Solar energy is the only renewable energy source that could largely replace the burning of fossil fuels and is the most
rapidly deployable energy source, but because of its high cost, makes up only 1% of the world's energy production.
Concentrated photovoltaics (CPV) requires the least land and by far the least semiconductor material of any photovoltaic
technology, but is the most expensive. Its high cost arises from the need to approximately lattice match the substrate and
III-V materials in the three-junction CPV solar cells to maximize minority-carrier recombination times and hence cell
efficiencies. Lattice-matching forces the use of Ge substrates, which are very expensive and fragile, making the cells
very expensive. We give experimental evidence and theoretical arguments that, unlike III-V cells, CdTe-based
multijunction cells need not be lattice-matched and could be grown on Si by high-throughput molecular beam epitaxy,
reducing the cost an order of magnitude. That would allow the use of much lower solar concentrations, greatly reducing
the tracking and optics costs.

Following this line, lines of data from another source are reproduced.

(** One round keeps the sum modulo 65535. *)
Lemma fold_step s : 0 <= s < 2 ^ 32 →
  u32 (Z.land s 65535 + Z.shiftr s 16) = s mod 65536 + s / 65536 ∧
  (s mod 65536 + s / 65536) mod 65535 = s mod 65535 ∧
  (s ≠ 0 → 0 < s mod 65536 + s / 65536).
Proof.
  intros Hs. change 65535 with (Z.ones 16) at 1. rewrite Z.land_ones, Z.shiftr_div_pow2 by lia.
  change (2 ^ 16) with 65536. pose proof (Z.mod_pos_bound s 65536 ltac:(lia)).
  pose proof (Z.div_mod s 65536 ltac:(lia)) as E.
  assert (0 <= s / 65536 < 65536) by (split; [apply Z.div_pos; lia|apply Z.div_lt_upper_bound; lia]).
  split_and!; [apply u32_small; lia| |lia].
  rewrite E at 3. replace (65536 * (s / 65536) + s mod 65536)
    with (s mod 65536 + s / 65536 + (s / 65536) * 65535) by lia. by rewrite Z_mod_plus_full.
Qed.
Lemma wp_fold_sum s (st : S) : 0 <= s < 2 ^ 32 →
  wp (fold_sum 3 s) st (λ r st', st' = st ∧ 0 <= r < 65536 ∧ r mod 65535 = s mod 65535 ∧
    (s ≠ 0 → r ≠ 0)).
Proof.
  intros Hs.
  assert (∀ n x, 0 <= x < 2 ^ 32 → x mod 65535 = s mod 65535 → (s ≠ 0 → x ≠ 0) →
    (x < 65536 ∨ (n = 1%nat ∧ x < 131071) ∨ (2 <= n)%nat) →
    wp (fold_sum n x) st (λ r st', st' = st ∧ 0 <= r < 65536 ∧ r mod 65535 = s mod 65535 ∧
      (s ≠ 0 → r ≠ 0))) as Hloop; [|apply Hloop; auto; lia].
  induction n as [|n IH]; intros x Hx Hm Hz Hc; cbn [fold_sum];
    rewrite Z.shiftr_div_pow2 by lia; change (2 ^ 16) with 65536;
    (destruct (Z.eqb_spec (x / 65536) 0) as [E|E];
      [rewrite wp_ret; pose proof (Z.div_mod x 65536 ltac:(lia));
       pose proof (Z.mod_pos_bound x 65536 ltac:(lia)); split_and!; auto; lia|]).
  - exfalso. apply E. apply Z.div_small. lia.
  - destruct (fold_step x Hx) as (Eu & Em & Ez). rewrite Z.shiftr_div_pow2 in Eu by lia.
    change (2 ^ 16) with 65536 in Eu. rewrite Eu.
    pose proof (Z.div_mod x 65536 ltac:(lia)). pose proof (Z.mod_pos_bound x 65536 ltac:(lia)).
    assert (0 < x / 65536 < 65536).
    { split; [|apply Z.div_lt_upper_bound; lia]. pose proof (Z.div_pos x 65536). lia. }
    apply IH; [lia|congruence|lia|]. destruct n as [|[|n]]; lia.
Qed.

Lemma wp_checksum l n (st : S) Q :
  Forall byte_ok (take (Z.to_nat n) l) → 0 <= n <= len l → n <= 65535 →
  (∀ r, 1 <= r <= 65535 → (wsum (take (Z.to_nat n) l) + r) mod 65535 = 0 → Q r st) →
  wp (checksum l n) st Q.
Proof.
  intros Hb Hn Hmax HQ. unfold checksum. rewrite (proj2 (Z.ltb_ge _ _)) by lia.
  remember (take (Z.to_nat n) l) as w eqn:Ew.
  assert (Forall byte_ok w) as Hw by by subst w.
  assert (len w = n) as Hl by (subst w; rewrite len_take; lia).
  pose proof (wsum_range w Hw). rewrite sum_words_ok, Z.add_0_l by (done || lia).
  rewrite wp_bind. eapply wp_mono; [apply wp_fold_sum; lia|]. intros r st' (-> & Hr & Hm & _).
  rewrite wp_ret. unfold u16. change (2 ^ 16) with 65536.
  assert (Z.lnot r mod 65536 = 65535 - r) as ->.
  { unfold Z.lnot. replace (Z.pred (- r)) with (65535 - r + (-1) * 65536) by lia.
    rewrite Z_mod_plus_full. apply Z.mod_small. lia. }
  assert ((wsum w + (65535 - r)) mod 65535 = 0) as Hz.
  { rewrite <-Zplus_mod_idemp_l, <-Hm, Zplus_mod_idemp_l.
    by replace (r + (65535 - r)) with 65535 by lia. }
  destruct (Z.eqb_spec (65535 - r) 0) as [E|E]; apply HQ; [lia| |lia|exact Hz].
  rewrite E, Z.add_0_r in Hz. replace (wsum w + 65535) with (wsum w + 1 * 65535) by lia.
  by rewrite Z_mod_plus_full.
Qed.

(** The first bytes of the buffer after one more piece was written. *)
Lemma wp_copy_next buf pre d src o n (st : S) Q :
  take (Z.to_nat d) buf = pre → 0 <= d → 0 <= o → 0 <= n → d + n <= len buf → o + n <= len src →
  (∀ buf', len buf' = len buf → take (Z.to_nat (d + n)) buf' = pre ++ slice src o n → Q buf' st) →
  wp (copy buf d src o n) st Q.
Proof.
  intros <- Hd Ho Hn Hl Hs HQ. apply wp_copy; try lia. intros l Hll Hidx. apply HQ; [done|].
  apply idx_ext. intros i. destruct (decide (0 <= i)); [|rewrite !idx_None; [done|lia..]].
  rewrite idx_take, idx_app, len_take by lia. destruct (decide (i < d)).
  - rewrite decide_True, Hidx, decide_False, idx_take, decide_True by lia. done.
  - rewrite idx_slice by lia. destruct (decide (i < d + n)).
    + by rewrite Hidx, !decide_True by lia.
    + by rewrite decide_False by lia.
Qed.
Lemma wp_wr_next buf pre d x (st : S) Q :
  take (Z.to_nat d) buf = pre → 0 <= d < len buf →
  (∀ buf', len buf' = len buf → take (Z.to_nat (d + 1)) buf' = pre ++ [x] → Q buf' st) →
  wp (wr buf d x) st Q.
Proof.
  intros <- Hd HQ. apply wp_wr; [done|]. apply HQ; [by rewrite len_upd|].
  apply idx_ext. intros i. destruct (decide (0 <= i)); [|rewrite !idx_None; [done|lia..]].
  rewrite idx_take, idx_app, len_take by lia. rewrite idx_upd by lia. destruct (decide (i < d)).
  - rewrite decide_True, decide_False, idx_take, decide_True by lia. done.
  - destruct (decide (d = i)) as [<-|].
    + rewrite decide_True by lia. by replace (d - d) with 0 by lia.
    + rewrite decide_False, idx_None by (unfold len; simpl; lia). done.
Qed.
End Checksum.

Also, efficiency calculations, assuming lattice matching not to be required for II-VI
materials, indicate that the highest-efficiency three-junction II-VI cells should have efficiencies 3-8% (absolute) higher
than those of the highest-efficiency three-junction III-V cells. We have fabricated and tested single-junction and twojunction
CdZnTe/Si solar cells, concentrating on the value of the open-circuit voltage Voc because it measures the
absorber-material limitations on cell efficiencies. We found Voc ≥ 90% of its thermodynamic limit, equivalent to the best
reported results for single-junction III-V cells.